| GIVEN INFORMATION |
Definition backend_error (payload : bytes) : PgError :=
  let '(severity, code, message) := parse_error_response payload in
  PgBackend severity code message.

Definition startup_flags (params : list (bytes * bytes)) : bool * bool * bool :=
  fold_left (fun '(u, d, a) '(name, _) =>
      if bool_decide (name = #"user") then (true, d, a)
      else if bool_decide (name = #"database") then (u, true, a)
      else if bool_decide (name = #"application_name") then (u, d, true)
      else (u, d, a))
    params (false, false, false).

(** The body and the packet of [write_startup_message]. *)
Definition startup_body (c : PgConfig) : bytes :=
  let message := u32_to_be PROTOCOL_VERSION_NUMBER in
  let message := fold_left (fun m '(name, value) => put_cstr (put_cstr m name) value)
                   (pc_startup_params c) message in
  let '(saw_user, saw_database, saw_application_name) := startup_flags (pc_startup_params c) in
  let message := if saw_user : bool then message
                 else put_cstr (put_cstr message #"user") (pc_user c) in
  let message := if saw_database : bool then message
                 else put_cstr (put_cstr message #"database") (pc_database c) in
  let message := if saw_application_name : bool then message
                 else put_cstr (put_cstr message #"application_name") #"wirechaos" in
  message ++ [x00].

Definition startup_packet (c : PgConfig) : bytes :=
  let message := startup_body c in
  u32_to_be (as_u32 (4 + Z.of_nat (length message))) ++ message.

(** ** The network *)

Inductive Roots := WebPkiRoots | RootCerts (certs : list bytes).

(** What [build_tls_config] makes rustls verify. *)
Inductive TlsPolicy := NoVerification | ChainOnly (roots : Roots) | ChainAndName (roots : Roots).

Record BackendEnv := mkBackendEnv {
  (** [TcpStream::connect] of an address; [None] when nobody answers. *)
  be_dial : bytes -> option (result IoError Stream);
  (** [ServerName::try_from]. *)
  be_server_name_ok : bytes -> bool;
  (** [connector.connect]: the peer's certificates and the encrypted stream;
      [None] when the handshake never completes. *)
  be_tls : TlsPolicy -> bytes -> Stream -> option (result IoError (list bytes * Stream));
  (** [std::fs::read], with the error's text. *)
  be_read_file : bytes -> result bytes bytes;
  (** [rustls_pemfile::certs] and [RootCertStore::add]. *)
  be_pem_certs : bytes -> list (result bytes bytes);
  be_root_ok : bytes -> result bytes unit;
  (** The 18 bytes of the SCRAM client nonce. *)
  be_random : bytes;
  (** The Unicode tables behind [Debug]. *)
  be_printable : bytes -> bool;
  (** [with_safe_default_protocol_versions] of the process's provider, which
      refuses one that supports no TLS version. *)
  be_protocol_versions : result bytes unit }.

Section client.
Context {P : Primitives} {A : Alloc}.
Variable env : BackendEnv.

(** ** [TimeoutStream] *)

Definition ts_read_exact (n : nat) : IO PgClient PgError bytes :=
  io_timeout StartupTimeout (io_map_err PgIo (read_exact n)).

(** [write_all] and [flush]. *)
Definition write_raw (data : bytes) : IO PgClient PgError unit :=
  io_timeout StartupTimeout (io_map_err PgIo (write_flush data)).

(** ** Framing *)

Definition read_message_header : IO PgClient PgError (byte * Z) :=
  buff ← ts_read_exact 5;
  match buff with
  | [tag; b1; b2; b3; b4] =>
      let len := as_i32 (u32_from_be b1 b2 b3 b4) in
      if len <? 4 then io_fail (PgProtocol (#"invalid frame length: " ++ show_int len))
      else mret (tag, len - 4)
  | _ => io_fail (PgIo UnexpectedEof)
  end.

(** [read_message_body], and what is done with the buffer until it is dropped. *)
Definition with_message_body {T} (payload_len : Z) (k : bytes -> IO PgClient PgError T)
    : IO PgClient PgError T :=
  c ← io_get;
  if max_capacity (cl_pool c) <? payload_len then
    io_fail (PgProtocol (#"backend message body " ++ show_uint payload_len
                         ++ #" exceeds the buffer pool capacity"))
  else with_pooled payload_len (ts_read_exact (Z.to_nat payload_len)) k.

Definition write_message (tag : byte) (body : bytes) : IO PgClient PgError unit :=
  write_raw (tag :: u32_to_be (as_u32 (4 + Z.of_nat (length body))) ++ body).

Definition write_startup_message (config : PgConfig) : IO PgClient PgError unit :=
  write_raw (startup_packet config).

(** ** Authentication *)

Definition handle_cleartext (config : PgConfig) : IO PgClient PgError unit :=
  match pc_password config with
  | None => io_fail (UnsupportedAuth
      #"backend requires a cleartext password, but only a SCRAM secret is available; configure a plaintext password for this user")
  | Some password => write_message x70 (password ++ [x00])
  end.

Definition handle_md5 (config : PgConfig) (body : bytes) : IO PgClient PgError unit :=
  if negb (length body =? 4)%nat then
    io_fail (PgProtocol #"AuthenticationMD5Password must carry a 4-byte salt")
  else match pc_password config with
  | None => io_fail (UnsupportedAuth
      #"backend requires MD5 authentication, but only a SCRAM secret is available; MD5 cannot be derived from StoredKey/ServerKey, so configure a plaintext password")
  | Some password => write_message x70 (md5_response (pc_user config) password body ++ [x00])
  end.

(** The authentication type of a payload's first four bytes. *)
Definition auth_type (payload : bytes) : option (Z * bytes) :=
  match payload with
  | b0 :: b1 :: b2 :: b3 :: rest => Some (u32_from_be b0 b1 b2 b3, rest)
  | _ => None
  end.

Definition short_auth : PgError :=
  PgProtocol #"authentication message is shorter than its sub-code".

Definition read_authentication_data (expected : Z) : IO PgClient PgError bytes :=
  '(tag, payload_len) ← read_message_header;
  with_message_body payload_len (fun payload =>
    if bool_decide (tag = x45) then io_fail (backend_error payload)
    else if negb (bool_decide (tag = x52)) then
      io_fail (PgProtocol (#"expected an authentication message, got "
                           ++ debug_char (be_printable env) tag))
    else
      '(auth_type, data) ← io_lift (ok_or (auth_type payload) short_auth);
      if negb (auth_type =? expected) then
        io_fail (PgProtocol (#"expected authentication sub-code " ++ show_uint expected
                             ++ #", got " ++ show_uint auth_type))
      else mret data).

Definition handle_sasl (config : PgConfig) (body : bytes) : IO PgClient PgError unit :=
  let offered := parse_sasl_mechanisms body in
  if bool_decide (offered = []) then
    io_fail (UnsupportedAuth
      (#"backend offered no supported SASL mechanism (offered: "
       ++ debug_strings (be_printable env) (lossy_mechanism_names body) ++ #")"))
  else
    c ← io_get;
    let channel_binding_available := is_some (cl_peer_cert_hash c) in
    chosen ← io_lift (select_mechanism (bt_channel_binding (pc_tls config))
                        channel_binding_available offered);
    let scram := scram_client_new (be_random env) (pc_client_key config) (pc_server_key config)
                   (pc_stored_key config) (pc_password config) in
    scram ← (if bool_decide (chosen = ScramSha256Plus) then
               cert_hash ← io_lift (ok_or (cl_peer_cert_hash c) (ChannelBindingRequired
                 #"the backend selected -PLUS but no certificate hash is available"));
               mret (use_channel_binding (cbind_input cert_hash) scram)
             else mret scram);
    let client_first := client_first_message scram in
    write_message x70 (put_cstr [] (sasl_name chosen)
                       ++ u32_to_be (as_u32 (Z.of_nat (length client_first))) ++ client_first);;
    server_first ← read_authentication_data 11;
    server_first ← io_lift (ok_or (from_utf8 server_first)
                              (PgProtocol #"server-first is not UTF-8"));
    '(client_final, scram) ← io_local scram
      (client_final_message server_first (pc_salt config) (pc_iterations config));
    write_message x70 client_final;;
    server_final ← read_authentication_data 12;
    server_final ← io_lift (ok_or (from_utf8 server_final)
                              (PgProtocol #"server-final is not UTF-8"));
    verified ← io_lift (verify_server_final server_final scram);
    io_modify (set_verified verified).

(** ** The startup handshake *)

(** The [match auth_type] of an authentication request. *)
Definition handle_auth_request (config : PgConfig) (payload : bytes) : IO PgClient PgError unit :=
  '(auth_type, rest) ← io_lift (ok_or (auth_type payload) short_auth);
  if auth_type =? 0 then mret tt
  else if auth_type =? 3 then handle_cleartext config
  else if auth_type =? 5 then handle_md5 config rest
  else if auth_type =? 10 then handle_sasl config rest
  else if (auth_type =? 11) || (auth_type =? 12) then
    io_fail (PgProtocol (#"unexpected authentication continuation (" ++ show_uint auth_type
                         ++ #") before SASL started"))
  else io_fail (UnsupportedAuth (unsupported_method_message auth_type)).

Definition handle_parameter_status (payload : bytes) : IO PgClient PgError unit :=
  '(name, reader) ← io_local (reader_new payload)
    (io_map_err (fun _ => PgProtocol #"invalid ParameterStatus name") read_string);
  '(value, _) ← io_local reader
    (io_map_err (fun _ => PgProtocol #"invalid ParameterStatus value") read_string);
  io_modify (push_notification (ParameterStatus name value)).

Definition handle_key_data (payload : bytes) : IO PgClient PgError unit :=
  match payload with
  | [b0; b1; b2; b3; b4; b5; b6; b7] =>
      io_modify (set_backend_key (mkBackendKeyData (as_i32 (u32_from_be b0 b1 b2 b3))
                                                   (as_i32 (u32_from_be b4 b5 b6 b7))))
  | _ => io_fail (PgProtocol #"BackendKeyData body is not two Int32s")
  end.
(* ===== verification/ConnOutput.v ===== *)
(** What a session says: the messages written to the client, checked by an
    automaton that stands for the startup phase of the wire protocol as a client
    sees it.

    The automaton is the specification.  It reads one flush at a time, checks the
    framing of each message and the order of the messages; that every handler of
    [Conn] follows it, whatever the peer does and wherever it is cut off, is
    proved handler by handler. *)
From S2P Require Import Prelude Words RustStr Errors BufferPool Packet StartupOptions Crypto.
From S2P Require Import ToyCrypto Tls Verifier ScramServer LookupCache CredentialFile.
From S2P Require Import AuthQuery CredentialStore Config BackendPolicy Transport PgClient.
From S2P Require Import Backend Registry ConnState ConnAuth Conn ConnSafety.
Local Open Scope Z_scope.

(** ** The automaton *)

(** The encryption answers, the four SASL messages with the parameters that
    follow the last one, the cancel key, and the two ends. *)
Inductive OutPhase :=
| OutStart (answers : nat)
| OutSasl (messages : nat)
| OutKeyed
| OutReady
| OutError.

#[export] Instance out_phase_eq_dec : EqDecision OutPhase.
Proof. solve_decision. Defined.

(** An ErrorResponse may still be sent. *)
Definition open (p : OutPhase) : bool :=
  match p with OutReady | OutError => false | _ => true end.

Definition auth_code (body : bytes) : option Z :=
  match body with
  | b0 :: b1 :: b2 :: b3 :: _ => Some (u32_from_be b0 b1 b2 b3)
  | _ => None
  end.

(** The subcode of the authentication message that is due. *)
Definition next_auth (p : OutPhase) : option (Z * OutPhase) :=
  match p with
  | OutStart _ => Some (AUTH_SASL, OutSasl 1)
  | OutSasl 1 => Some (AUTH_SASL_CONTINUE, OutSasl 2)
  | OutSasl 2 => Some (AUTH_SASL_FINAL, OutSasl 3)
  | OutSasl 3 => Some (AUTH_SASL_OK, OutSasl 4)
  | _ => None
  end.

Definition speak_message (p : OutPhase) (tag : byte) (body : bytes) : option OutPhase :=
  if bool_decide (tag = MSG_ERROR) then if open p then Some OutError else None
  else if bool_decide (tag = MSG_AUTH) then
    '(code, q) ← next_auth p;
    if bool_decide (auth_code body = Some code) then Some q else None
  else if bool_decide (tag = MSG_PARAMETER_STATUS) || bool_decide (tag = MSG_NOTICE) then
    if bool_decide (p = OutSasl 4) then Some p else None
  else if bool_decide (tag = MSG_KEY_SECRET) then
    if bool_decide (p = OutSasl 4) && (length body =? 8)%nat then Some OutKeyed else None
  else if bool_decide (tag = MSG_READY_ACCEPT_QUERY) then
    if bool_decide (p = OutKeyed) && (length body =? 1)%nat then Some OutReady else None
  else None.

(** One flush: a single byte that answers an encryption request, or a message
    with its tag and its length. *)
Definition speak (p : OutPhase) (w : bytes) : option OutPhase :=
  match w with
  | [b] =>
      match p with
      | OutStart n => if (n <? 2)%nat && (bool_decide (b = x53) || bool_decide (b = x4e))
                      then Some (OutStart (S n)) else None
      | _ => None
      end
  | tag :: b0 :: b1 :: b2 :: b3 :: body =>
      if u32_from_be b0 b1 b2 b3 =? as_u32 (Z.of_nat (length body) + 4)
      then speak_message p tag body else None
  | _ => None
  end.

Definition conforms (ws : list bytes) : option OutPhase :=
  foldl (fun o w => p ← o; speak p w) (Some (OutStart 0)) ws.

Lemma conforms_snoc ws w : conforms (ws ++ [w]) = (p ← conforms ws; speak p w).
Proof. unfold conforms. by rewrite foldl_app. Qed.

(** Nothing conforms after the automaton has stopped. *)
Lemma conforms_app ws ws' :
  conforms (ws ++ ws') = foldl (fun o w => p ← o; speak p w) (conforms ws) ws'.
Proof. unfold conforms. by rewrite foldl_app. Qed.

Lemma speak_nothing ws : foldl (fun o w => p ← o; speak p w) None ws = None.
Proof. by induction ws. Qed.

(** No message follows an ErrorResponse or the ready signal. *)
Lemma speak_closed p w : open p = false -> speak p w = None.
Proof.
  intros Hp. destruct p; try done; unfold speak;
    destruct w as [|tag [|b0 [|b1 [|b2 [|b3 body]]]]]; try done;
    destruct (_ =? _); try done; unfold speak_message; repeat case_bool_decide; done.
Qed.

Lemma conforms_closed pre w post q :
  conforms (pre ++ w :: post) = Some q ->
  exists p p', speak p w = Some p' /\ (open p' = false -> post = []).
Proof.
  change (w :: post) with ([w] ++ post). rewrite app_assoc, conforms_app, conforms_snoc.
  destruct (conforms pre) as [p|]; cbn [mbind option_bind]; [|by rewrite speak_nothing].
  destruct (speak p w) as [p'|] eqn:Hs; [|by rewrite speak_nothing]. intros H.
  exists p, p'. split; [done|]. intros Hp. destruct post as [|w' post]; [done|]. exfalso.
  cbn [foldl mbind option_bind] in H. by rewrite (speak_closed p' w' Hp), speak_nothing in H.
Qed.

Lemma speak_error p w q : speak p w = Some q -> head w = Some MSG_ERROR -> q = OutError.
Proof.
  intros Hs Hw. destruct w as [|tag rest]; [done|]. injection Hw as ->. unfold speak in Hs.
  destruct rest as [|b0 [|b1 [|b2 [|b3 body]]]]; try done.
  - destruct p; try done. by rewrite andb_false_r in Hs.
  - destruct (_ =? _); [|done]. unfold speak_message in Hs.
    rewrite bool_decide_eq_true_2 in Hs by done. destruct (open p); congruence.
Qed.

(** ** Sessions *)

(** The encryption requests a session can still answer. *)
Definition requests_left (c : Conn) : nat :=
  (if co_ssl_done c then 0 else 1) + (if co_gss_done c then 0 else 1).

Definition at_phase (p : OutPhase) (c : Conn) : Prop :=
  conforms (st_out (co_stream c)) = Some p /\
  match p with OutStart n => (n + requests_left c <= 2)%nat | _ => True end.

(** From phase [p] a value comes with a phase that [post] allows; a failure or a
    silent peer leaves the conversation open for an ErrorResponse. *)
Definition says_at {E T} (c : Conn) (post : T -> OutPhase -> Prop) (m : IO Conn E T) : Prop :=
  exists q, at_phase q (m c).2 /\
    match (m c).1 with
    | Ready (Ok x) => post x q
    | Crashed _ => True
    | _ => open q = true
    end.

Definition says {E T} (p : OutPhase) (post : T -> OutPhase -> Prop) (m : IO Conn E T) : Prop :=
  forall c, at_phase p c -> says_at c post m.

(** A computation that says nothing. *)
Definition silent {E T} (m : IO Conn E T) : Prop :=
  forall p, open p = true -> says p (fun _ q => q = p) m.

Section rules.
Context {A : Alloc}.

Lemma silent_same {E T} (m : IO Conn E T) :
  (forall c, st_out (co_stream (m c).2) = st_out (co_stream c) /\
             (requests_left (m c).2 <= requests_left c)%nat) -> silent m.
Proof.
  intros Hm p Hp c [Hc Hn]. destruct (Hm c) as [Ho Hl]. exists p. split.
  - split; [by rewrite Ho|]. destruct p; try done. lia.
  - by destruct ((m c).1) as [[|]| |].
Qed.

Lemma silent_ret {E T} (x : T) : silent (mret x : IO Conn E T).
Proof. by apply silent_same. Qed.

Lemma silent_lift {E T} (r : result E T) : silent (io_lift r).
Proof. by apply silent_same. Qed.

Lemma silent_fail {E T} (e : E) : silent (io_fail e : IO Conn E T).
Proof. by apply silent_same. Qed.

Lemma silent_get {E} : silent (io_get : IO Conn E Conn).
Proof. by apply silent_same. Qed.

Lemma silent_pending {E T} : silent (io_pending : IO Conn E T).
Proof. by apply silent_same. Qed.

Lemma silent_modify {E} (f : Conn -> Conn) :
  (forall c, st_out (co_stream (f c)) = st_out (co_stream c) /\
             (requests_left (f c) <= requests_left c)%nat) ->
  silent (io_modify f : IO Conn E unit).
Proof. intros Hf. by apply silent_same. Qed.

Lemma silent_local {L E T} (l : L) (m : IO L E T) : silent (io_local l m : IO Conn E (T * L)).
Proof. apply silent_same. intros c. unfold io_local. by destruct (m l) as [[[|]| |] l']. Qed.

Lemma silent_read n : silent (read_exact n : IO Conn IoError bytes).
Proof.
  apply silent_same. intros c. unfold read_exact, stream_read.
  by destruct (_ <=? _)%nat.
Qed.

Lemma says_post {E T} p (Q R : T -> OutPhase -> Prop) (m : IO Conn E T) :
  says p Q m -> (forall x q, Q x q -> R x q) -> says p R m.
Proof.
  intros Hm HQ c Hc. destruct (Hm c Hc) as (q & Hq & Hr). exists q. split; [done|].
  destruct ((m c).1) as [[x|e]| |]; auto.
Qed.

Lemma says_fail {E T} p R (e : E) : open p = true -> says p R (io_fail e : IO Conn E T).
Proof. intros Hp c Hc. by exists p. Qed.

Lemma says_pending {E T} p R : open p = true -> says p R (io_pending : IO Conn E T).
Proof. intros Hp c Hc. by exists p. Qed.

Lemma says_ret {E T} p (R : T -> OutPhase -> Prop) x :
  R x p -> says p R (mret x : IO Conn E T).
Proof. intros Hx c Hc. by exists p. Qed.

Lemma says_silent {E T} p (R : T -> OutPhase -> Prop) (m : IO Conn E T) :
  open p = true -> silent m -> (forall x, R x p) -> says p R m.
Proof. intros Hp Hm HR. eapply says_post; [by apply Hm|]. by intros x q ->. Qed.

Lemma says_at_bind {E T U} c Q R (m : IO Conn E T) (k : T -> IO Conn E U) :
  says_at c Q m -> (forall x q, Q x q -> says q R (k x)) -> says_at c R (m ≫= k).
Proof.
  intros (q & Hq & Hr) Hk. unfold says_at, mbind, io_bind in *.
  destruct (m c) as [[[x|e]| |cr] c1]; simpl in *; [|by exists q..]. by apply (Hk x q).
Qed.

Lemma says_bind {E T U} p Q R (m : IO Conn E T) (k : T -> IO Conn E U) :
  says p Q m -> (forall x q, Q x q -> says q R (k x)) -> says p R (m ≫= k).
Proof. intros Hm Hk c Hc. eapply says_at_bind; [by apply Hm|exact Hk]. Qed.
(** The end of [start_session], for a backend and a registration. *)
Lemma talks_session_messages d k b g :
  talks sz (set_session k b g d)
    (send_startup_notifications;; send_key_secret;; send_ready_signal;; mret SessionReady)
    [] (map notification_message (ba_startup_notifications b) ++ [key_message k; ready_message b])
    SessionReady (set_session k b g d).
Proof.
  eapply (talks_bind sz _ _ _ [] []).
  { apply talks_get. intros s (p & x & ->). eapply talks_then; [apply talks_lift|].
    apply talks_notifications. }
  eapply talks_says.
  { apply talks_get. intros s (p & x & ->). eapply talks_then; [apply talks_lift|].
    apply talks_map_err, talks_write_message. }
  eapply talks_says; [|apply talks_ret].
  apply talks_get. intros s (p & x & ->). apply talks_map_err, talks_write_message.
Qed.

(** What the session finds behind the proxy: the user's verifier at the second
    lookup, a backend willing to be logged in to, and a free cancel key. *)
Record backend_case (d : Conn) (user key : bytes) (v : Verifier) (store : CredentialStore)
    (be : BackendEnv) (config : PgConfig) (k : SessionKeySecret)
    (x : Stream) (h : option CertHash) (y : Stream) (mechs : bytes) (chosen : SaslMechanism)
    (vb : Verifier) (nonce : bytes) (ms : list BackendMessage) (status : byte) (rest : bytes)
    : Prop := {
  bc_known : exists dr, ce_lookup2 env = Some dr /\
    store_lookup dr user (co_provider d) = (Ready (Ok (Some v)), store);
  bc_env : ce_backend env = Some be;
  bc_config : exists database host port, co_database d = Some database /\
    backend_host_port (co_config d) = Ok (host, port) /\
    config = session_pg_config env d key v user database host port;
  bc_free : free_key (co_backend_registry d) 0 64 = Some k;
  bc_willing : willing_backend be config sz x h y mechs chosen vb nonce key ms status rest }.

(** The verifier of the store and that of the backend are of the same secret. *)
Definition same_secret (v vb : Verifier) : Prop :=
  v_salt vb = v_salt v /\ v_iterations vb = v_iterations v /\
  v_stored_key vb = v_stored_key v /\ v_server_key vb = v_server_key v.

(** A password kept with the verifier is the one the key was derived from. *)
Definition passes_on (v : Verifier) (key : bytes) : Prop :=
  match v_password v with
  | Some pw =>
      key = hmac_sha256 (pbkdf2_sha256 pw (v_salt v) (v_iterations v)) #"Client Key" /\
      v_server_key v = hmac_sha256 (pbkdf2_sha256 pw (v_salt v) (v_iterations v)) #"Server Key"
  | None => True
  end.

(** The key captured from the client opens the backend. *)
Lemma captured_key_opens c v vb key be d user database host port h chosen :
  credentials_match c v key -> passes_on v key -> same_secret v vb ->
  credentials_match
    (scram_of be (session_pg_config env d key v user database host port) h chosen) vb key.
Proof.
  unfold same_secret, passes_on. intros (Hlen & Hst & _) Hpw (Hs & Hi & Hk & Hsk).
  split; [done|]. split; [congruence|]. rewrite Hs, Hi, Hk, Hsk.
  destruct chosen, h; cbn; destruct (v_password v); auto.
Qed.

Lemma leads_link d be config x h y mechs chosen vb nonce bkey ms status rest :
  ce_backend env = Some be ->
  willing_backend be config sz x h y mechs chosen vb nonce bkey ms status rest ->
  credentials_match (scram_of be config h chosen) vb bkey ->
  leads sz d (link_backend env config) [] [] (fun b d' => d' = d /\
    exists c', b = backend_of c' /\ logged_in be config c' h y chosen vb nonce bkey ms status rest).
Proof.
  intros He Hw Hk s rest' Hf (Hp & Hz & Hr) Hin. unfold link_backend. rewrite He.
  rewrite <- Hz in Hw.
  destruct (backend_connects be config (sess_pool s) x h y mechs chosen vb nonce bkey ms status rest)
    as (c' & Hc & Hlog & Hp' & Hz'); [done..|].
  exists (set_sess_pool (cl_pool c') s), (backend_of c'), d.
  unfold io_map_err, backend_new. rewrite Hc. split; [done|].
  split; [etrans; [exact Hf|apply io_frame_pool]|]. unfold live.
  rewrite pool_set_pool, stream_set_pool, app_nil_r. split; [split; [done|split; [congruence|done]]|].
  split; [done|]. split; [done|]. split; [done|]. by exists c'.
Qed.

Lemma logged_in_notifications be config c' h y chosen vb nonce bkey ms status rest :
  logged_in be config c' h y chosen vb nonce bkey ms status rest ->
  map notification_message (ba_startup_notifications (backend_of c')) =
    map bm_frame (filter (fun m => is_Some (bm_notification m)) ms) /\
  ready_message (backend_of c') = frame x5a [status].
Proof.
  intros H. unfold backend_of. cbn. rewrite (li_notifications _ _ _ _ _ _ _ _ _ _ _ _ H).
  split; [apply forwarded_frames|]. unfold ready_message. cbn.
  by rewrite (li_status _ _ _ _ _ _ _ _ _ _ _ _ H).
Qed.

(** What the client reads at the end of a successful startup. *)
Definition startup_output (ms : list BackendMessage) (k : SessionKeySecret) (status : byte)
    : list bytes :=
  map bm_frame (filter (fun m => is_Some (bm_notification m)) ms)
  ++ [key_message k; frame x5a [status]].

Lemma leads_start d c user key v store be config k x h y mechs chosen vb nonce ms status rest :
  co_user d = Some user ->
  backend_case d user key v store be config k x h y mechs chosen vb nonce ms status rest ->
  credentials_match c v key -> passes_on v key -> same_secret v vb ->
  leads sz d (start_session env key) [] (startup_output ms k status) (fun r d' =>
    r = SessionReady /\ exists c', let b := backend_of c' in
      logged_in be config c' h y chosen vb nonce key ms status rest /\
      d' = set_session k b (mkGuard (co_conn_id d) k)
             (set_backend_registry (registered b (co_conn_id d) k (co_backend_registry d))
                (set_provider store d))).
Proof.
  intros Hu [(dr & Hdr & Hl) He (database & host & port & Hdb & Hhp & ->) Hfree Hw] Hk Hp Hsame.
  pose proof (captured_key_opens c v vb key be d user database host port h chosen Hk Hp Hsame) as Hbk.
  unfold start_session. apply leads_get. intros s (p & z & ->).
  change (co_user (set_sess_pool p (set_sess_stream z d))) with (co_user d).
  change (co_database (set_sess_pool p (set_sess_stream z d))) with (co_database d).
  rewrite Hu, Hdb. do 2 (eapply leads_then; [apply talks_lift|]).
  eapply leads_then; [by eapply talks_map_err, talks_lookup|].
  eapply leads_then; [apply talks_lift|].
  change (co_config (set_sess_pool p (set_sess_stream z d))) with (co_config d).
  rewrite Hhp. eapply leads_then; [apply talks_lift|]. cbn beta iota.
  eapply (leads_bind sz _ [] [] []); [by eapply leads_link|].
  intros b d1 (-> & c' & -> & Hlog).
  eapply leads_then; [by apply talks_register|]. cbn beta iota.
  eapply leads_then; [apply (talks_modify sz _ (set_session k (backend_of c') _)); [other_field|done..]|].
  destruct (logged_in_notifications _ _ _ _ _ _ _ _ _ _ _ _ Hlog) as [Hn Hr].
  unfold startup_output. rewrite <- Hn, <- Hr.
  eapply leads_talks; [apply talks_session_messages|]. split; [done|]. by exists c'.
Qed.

| YOUR OBJECTIVE |
Could you return, word for word, only the lines running from the first line of the material above to the line that contains "Definition startup_body (c", inclusive?

| YOUR RESPONSE |
Definition backend_error (payload : bytes) : PgError :=
  let '(severity, code, message) := parse_error_response payload in
  PgBackend severity code message.

Definition startup_flags (params : list (bytes * bytes)) : bool * bool * bool :=
  fold_left (fun '(u, d, a) '(name, _) =>
      if bool_decide (name = #"user") then (true, d, a)
      else if bool_decide (name = #"database") then (u, true, a)
      else if bool_decide (name = #"application_name") then (u, d, true)
      else (u, d, a))
    params (false, false, false).

(** The body and the packet of [write_startup_message]. *)
Definition startup_body (c : PgConfig) : bytes :=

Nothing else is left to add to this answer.